(* ===== verification/DrcLookahead.v ===== *)
(** * DrcLookahead: what one band of the compressor is meant to do

    A look-ahead compressor without buffers and indices: a queue delays the
    samples; each sample that leaves the queue is multiplied by a gain; the
    gains are made thirty-two at a time, from the samples that have entered the
    queue since they were made last. *)

From S2P Require Import Prelude Float32 Eq DrcMath DrcKernel.

(** ** An array read and written round and round

    The look-ahead section of a compressor kernel holds the last samples in an
    array with a read and a write index.  The queue of the samples between the
    two, and that the copies of a fragment take from its front and put at its
    end. *)

Section Ring.
Context (N : nat).

(** An index that may have run over the end by less than the size. *)
Definition wr (i : nat) : nat := if i <? N then i else i - N.

(** The [d] elements from index [r] on. *)
Definition ring {A} (r d : nat) (buf : list A) : list A := take d (drop r (buf ++ buf)).

Lemma ring_length {A} r d (buf : list A) :
  length buf = N -> r < N -> d <= N -> length (ring r d buf) = d.
Proof. intros Hl Hr Hd. unfold ring. rewrite length_take, length_drop, length_app. lia. Qed.

Lemma ring_lookup {A} r d (buf : list A) i :
  length buf = N -> r < N -> d <= N -> i < d -> ring r d buf !! i = buf !! wr (r + i).
Proof.
  intros Hl Hr Hd Hi. unfold ring, wr. rewrite lookup_take_lt by lia. rewrite lookup_drop.
  destruct (Nat.ltb_spec (r + i) N).
  - by rewrite lookup_app_l by lia.
  - rewrite lookup_app_r by lia. f_equal. lia.
Qed.

(** Writing [xs] at index [i]. *)
Definition overwrite {A} (buf : list A) (i : nat) (xs : list A) : list A :=
  take i buf ++ xs ++ drop (i + length xs) buf.

Lemma overwrite_length {A} (buf : list A) i xs :
  i + length xs <= length buf -> length (overwrite buf i xs) = length buf.
Proof. intros. unfold overwrite. rewrite !length_app, length_take, length_drop. lia. Qed.

Lemma overwrite_lookup {A} (buf : list A) i xs j :
  i + length xs <= length buf ->
  overwrite buf i xs !! j =
  if (i <=? j) && (j <? i + length xs) then xs !! (j - i) else buf !! j.
Proof.
  intros Hl. unfold overwrite. destruct (Nat.leb_spec i j) as [H1|H1].
  - rewrite lookup_app_r by (rewrite length_take; lia). rewrite length_take, Nat.min_l by lia.
    cbn [andb]. destruct (Nat.ltb_spec j (i + length xs)).
    + by rewrite lookup_app_l by lia.
    + rewrite lookup_app_r by lia. rewrite lookup_drop. f_equal. lia.
  - cbn [andb]. rewrite lookup_app_l by (rewrite length_take; lia). by rewrite lookup_take_lt by lia.
Qed.

Lemma memcpy_overwrite {A} (dst : list A) i a xs t :
  i + length xs <= length dst -> length a + length xs <= length (a ++ xs ++ t) ->
  memcpy_at dst i (a ++ xs ++ t) (length a) (length xs) = Done (overwrite dst i xs).
Proof.
  intros H1 H2. unfold memcpy_at. rewrite (proj2 (Nat.leb_le _ _) H1), (proj2 (Nat.leb_le _ _) H2).
  cbn [andb]. by rewrite drop_app_length, take_app_length.
Qed.

(** Two lists with the same elements. *)
Lemma list_eq_below {A} (l k : list A) n :
  length l = n -> length k = n -> (forall i, i < n -> l !! i = k !! i) -> l = k.
Proof.
  intros Hl Hk H. apply list_eq. intros i. destruct (Nat.lt_ge_cases i n); [auto|].
  rewrite !lookup_ge_None_2 by lia. done.
Qed.

Ltac wr_cases :=
  unfold wr in *;
  repeat match goal with
  | |- context [?a <? ?b] => destruct (Nat.ltb_spec a b)
  | |- context [?a <=? ?b] => destruct (Nat.leb_spec a b)
  | H : context [?a <? ?b] |- _ => destruct (Nat.ltb_spec a b)
  end; cbn [andb]; try lia; try (f_equal; lia).

(** What is read of the written array is the front of the queue, and the queue
    that is left ends with what was written. *)
Lemma ring_overwrite {A} (buf : list A) r d xs :
  let w := wr (r + d) in
  let n := length xs in
  length buf = N -> r < N -> n <= d -> d + n <= N -> r + n <= N -> w + n <= N ->
  take n (drop r (overwrite buf w xs)) = take n (ring r d buf) /\
  ring (wr (r + n)) d (overwrite buf w xs) = drop n (ring r d buf ++ xs).
Proof.
  intros w n Hl Hr Hn Hdn Hrn Hwn.
  assert (wr (r + n) < N \/ n = 0) as Hr' by (wr_cases).
  assert (length (overwrite buf w xs) = N) as Hlo by (rewrite overwrite_length; unfold n in *; lia).
  split.
  - apply (list_eq_below _ _ n).
    + rewrite length_take, length_drop. lia.
    + rewrite length_take, ring_length; lia.
    + intros i Hi. rewrite !lookup_take_lt by lia. rewrite lookup_drop, ring_lookup by lia.
      rewrite overwrite_lookup by (fold n; lia). fold n. subst w. wr_cases.
  - destruct (decide (n = 0)) as [E|E].
    { apply nil_length_inv in E as ->. subst n. cbn [length] in *. rewrite app_nil_r, drop_0.
      unfold overwrite. cbn [app length]. rewrite !Nat.add_0_r, take_drop. f_equal. wr_cases. }
    apply (list_eq_below _ _ d).
    + apply ring_length; lia.
    + rewrite length_drop, length_app, ring_length by lia. fold n. lia.
    + intros i Hi. rewrite ring_lookup by lia. rewrite lookup_drop.
      rewrite overwrite_lookup by (fold n; lia). fold n. destruct (Nat.lt_ge_cases (n + i) d).
      * rewrite lookup_app_l by (rewrite ring_length; lia). rewrite ring_lookup by lia.
        subst w. wr_cases.
      * rewrite lookup_app_r by (rewrite ring_length; lia). rewrite ring_length by lia.
        subst w. wr_cases.
Qed.

(** A division at the front of the queue, changed in place. *)
Lemma ring_front {A} (buf : list A) r d xs :
  length buf = N -> r + length xs <= N -> r < N -> length xs <= d -> d <= N ->
  ring r d (overwrite buf r xs) = xs ++ drop (length xs) (ring r d buf).
Proof.
  intros Hl Hr Hr' Hx Hd.
  assert (length (overwrite buf r xs) = N) as Hlo by (rewrite overwrite_length; lia).
  apply (list_eq_below _ _ d).
  - apply ring_length; lia.
  - rewrite length_app, length_drop, ring_length; lia.
  - intros i Hi. rewrite ring_lookup by lia. rewrite overwrite_lookup by lia.
    destruct (Nat.lt_ge_cases i (length xs)).
    + rewrite lookup_app_l by lia. wr_cases.
    + rewrite lookup_app_r by lia. rewrite lookup_drop, ring_lookup by lia. wr_cases.
Qed.

(** The end of the queue, when it lies in one piece. *)
Lemma ring_end {A} (buf : list A) r d n :
  length buf = N -> r < N -> n <= d -> d <= N ->
  let w := wr (r + d) in
  let s := if w =? 0 then N - n else w - n in
  (w <> 0 -> n <= w) ->
  drop (d - n) (ring r d buf) = take n (drop s buf).
Proof.
  intros Hl Hr Hn Hd w s Hw.
  assert (s + n <= N) as Hs.
  { subst s. destruct (Nat.eqb_spec w 0); [lia|]. subst w. wr_cases. }
  apply (list_eq_below _ _ n).
  - rewrite length_drop, ring_length; lia.
  - rewrite length_take, length_drop. lia.
  - intros i Hi. rewrite lookup_drop, lookup_take_lt, lookup_drop, ring_lookup by lia.
    f_equal. subst s w. destruct (Nat.eqb_spec (wr (r + d)) 0) as [E|E].
    + unfold wr in *. destruct (Nat.ltb_spec (r + d) N), (Nat.ltb_spec (r + (d - n + i)) N); lia.
    + specialize (Hw E). unfold wr in *.
      destruct (Nat.ltb_spec (r + d) N), (Nat.ltb_spec (r + (d - n + i)) N); lia.
Qed.
End Ring.

(** [la_queue]: the samples that have not left yet, as they came in;
    [la_gains]: the gains of the first of them; [la_division]: the samples
    that came in since the gains were made. *)
Record lookahead : Type := La {
  la_enabled : bool;
  la_started : bool;
  la_curve : dk_curve;
  la_rates : dk_rates;
  la_envelope : dk_envelope;
  la_queue : list (float * float);
  la_gains : list float;
  la_division : list (float * float)
}.

Definition set_queue (s : lookahead) queue gains division : lookahead :=
  La (la_enabled s) (la_started s) (la_curve s) (la_rates s) (la_envelope s) queue gains division.

Definition scale2 (g : float) (p : float * float) : float * float := (fmul p.1 g, fmul p.2 g).

Definition loudness (p : float * float) : float := fmaxf (fabsf p.1) (fabsf p.2).

(** The gains of [count] times four values, and the last values. *)
Fixpoint gain_blocks (gain next : float -> float) (count : nat) (x : list float)
    : list float * list float :=
  match count with
  | 0 => ([], x)
  | S count =>
      if (count =? 0)%nat then (map gain x, x)
      else let '(gs, x') := gain_blocks gain next count (map next x) in (map gain x ++ gs, x')
  end.

(** The gains of a division: they approach the desired gain exponentially. *)
Definition next_gains (r : dk_rates) (e : dk_envelope) : list float * dk_envelope :=
  let master := master_linear_gain r in
  let count := Nat.div DIVISION_FRAMES 4 in
  if flt (envelope_rate e) one then
    let base := scaled_desired_gain e in
    let rate := (one - envelope_rate e)%float in
    let '(gs, x) := gain_blocks (fun x => master * warp_sinf (x + base))%float
                      (fun x => x * (rate * rate * rate * rate))%float count
                      (powers (compressor_gain e - base)%float rate) in
    (gs, set_gain_reached e (nth 3 x float_zero + base)%float)
  else
    let rate := envelope_rate e in
    let '(gs, x) := gain_blocks (fun x => master * warp_sinf x)%float
                      (fun x => min_f one (x * (rate * rate * rate * rate)))%float count
                      (powers (compressor_gain e) rate) in
    (gs, set_gain_reached e (nth 3 x float_zero)).

Section Lookahead.
Context `{LibM} `{LibMF}.

(** New gains, for an envelope whose detector is up to date. *)
Definition la_reload (s : lookahead) (e : dk_envelope) : outcome lookahead :=
  e ← update_envelope (la_rates s) e;
  let '(gs, e) := next_gains (la_rates s) e in
  Done (La (la_enabled s) true (la_curve s) (la_rates s) e (la_queue s) gs []).

(** At the end of a division its samples are looked at. *)
Definition la_finish (s : lookahead) : outcome lookahead :=
  if length (la_division s) =? DIVISION_FRAMES then
    a ← detector_loop (la_curve s) (la_rates s) (detector_average (la_envelope s))
          (map loudness (la_division s));
    la_reload s (set_average (la_envelope s) a)
  else Done s.

(** Samples that come in while as many leave. *)
Definition la_absorb (s : lookahead) (xs : list (float * float)) : lookahead :=
  set_queue s (drop (length xs) (la_queue s ++ xs)) (drop (length xs) (la_gains s))
    (la_division s ++ xs).

Definition la_step (s : lookahead) (x : float * float) : outcome (float * float * lookahead) :=
  q ← access (head (la_queue s));
  g ← access (head (la_gains s));
  s ← la_finish (la_absorb s [x]);
  Done (scale2 g q, s).

Fixpoint la_steps (s : lookahead) (xs : list (float * float))
    : outcome (list (float * float) * lookahead) :=
  match xs with
  | [] => Done ([], s)
  | x :: xs =>
      '(o, s) ← la_step s x;
      '(os, s) ← la_steps s xs;
      Done (o :: os, s)
  end.

(** A band that is not enabled only delays. *)
Definition la_process (s : lookahead) (xs : list (float * float))
    : outcome (list (float * float) * lookahead) :=
  if la_enabled s then
    s ← (if la_started s then Done s else la_reload s (la_envelope s));
    la_steps s xs
  else
    Done (take (length xs) (la_queue s ++ xs),
          set_queue s (drop (length xs) (la_queue s ++ xs)) (la_gains s) (la_division s)).

(** ** Runs *)

Lemma la_steps_app s xs ys :
  la_steps s (xs ++ ys) =
  '(os, s) ← la_steps s xs; '(os', s) ← la_steps s ys; Done (os ++ os', s).
Proof.
  revert s. induction xs as [|x xs IH]; intros s; cbn [app la_steps].
  { cbn. by destruct (la_steps s ys) as [[]| |]. }
  destruct (la_step s x) as [[o s']| |]; [|done|done]. rewrite !bind_Done_eq, IH.
  destruct (la_steps s' xs) as [[os s'']| |]; [|done|done]. rewrite !bind_Done_eq.
  by destruct (la_steps s'' ys) as [[]| |].
Qed.

Lemma la_reload_started s e s' : la_reload s e = Done s' -> la_started s' = true /\ la_enabled s' = la_enabled s.
Proof.
  unfold la_reload. intros H1. outcome_inv. destruct (next_gains _ _). by outcome_inv.
Qed.

Lemma la_step_started s x o s' :
  la_step s x = Done (o, s') -> la_started s = true ->
  la_started s' = true /\ la_enabled s' = la_enabled s.
Proof.
  unfold la_step, la_finish. intros H1 Hs. outcome_inv.
  destruct (length _ =? _); outcome_inv; [|by cbn].
  by apply la_reload_started in E1.
Qed.

Lemma la_steps_started s xs os s' :
  la_steps s xs = Done (os, s') -> la_started s = true ->
  la_started s' = true /\ la_enabled s' = la_enabled s.
Proof.
  revert s os. induction xs as [|x xs IH]; intros s os; cbn [la_steps].
  { intros [= <- <-] Hs. done. }
  intros H1 Hs. outcome_inv. destruct a as [o s1]. outcome_inv. destruct a as [os1 s2]. outcome_inv.
  apply la_step_started in E as [E1 E2]; [|done]. apply IH in E0 as [E3 E4]; [|done]. by rewrite E4.
Qed.

(** The blocks a signal comes in do not matter. *)
Lemma la_process_app s xs ys :
  la_process s (xs ++ ys) =
  '(os, s) ← la_process s xs; '(os', s) ← la_process s ys; Done (os ++ os', s).
Proof.
  unfold la_process. destruct (la_enabled s) eqn:En.
  - destruct (if la_started s then _ else _) as [s0| |] eqn:E0; [|done|done].
    assert (la_started s0 = true /\ la_enabled s0 = true) as [Hs0 He0].
    { destruct (la_started s) eqn:Es; [by injection E0 as <-|].
      apply la_reload_started in E0. by rewrite En in E0. }
    rewrite !bind_Done_eq, la_steps_app. destruct (la_steps s0 xs) as [[os s1]| |] eqn:E1; [|done|done].
    rewrite !bind_Done_eq. apply la_steps_started in E1 as [Hs1 He1]; [|done].
    by rewrite He1, He0, Hs1, bind_Done_eq.
  - rewrite bind_Done_eq. cbn [set_queue la_enabled la_queue la_gains la_division].
    rewrite En, bind_Done_eq, !length_app. set (q := la_queue s). rewrite (app_assoc q xs ys).
    rewrite <- take_take_drop, <- drop_drop, (take_app_le _ ys), (drop_app_le _ ys)
      by (rewrite length_app; lia). done.
Qed.

(** Every sample that leaves is one that came in, with a gain. *)
Lemma la_steps_delay s xs os s' :
  la_steps s xs = Done (os, s') ->
  exists gs, length gs = length xs /\
    os = zip_with scale2 gs (take (length xs) (la_queue s ++ xs)) /\
    la_queue s' = drop (length xs) (la_queue s ++ xs).
Proof.
  revert s os. induction xs as [|x xs IH]; intros s os; cbn [la_steps].
  { intros [= <- <-]. exists []. by rewrite drop_0, app_nil_r. }
  intros H1. outcome_inv. destruct a as [o s1]. outcome_inv. destruct a as [os1 s2]. outcome_inv.
  unfold la_step in E. outcome_inv. destruct (la_queue s) as [|q queue] eqn:Eq; [done|].
  injection E1 as ->. apply IH in E0 as (gs & Hl & -> & ->).
  assert (la_queue s1 = queue ++ [x]) as ->.
  { unfold la_finish in E3. destruct (_ =? _); outcome_inv.
    - unfold la_reload in *. outcome_inv. destruct (next_gains _ _). outcome_inv. cbn. by rewrite Eq.
    - cbn. by rewrite Eq. }
  exists (a0 :: gs). cbn [length app]. split_and!; [by rewrite Hl | | by rewrite <- app_assoc].
  cbn [take zip_with]. by rewrite <- app_assoc.
Qed.
End Lookahead.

════

_WHAT IS EXPECTED_
Give back the listing exactly, please, from its first line to the line containing "Proof. intros. unfold", inclusive, and nothing past that line.

_SOLUTION TO THIS PROBLEM_
(* ===== verification/DrcLookahead.v ===== *)
(** * DrcLookahead: what one band of the compressor is meant to do

    A look-ahead compressor without buffers and indices: a queue delays the
    samples; each sample that leaves the queue is multiplied by a gain; the
    gains are made thirty-two at a time, from the samples that have entered the
    queue since they were made last. *)

From S2P Require Import Prelude Float32 Eq DrcMath DrcKernel.

(** ** An array read and written round and round

    The look-ahead section of a compressor kernel holds the last samples in an
    array with a read and a write index.  The queue of the samples between the
    two, and that the copies of a fragment take from its front and put at its
    end. *)

Section Ring.
Context (N : nat).

(** An index that may have run over the end by less than the size. *)
Definition wr (i : nat) : nat := if i <? N then i else i - N.

(** The [d] elements from index [r] on. *)
Definition ring {A} (r d : nat) (buf : list A) : list A := take d (drop r (buf ++ buf)).

Lemma ring_length {A} r d (buf : list A) :
  length buf = N -> r < N -> d <= N -> length (ring r d buf) = d.
Proof. intros Hl Hr Hd. unfold ring. rewrite length_take, length_drop, length_app. lia. Qed.

Lemma ring_lookup {A} r d (buf : list A) i :
  length buf = N -> r < N -> d <= N -> i < d -> ring r d buf !! i = buf !! wr (r + i).
Proof.
  intros Hl Hr Hd Hi. unfold ring, wr. rewrite lookup_take_lt by lia. rewrite lookup_drop.
  destruct (Nat.ltb_spec (r + i) N).
  - by rewrite lookup_app_l by lia.
  - rewrite lookup_app_r by lia. f_equal. lia.
Qed.

(** Writing [xs] at index [i]. *)
Definition overwrite {A} (buf : list A) (i : nat) (xs : list A) : list A :=
  take i buf ++ xs ++ drop (i + length xs) buf.

Lemma overwrite_length {A} (buf : list A) i xs :
  i + length xs <= length buf -> length (overwrite buf i xs) = length buf.
Proof. intros. unfold overwrite. rewrite !length_app, length_take, length_drop. lia. Qed.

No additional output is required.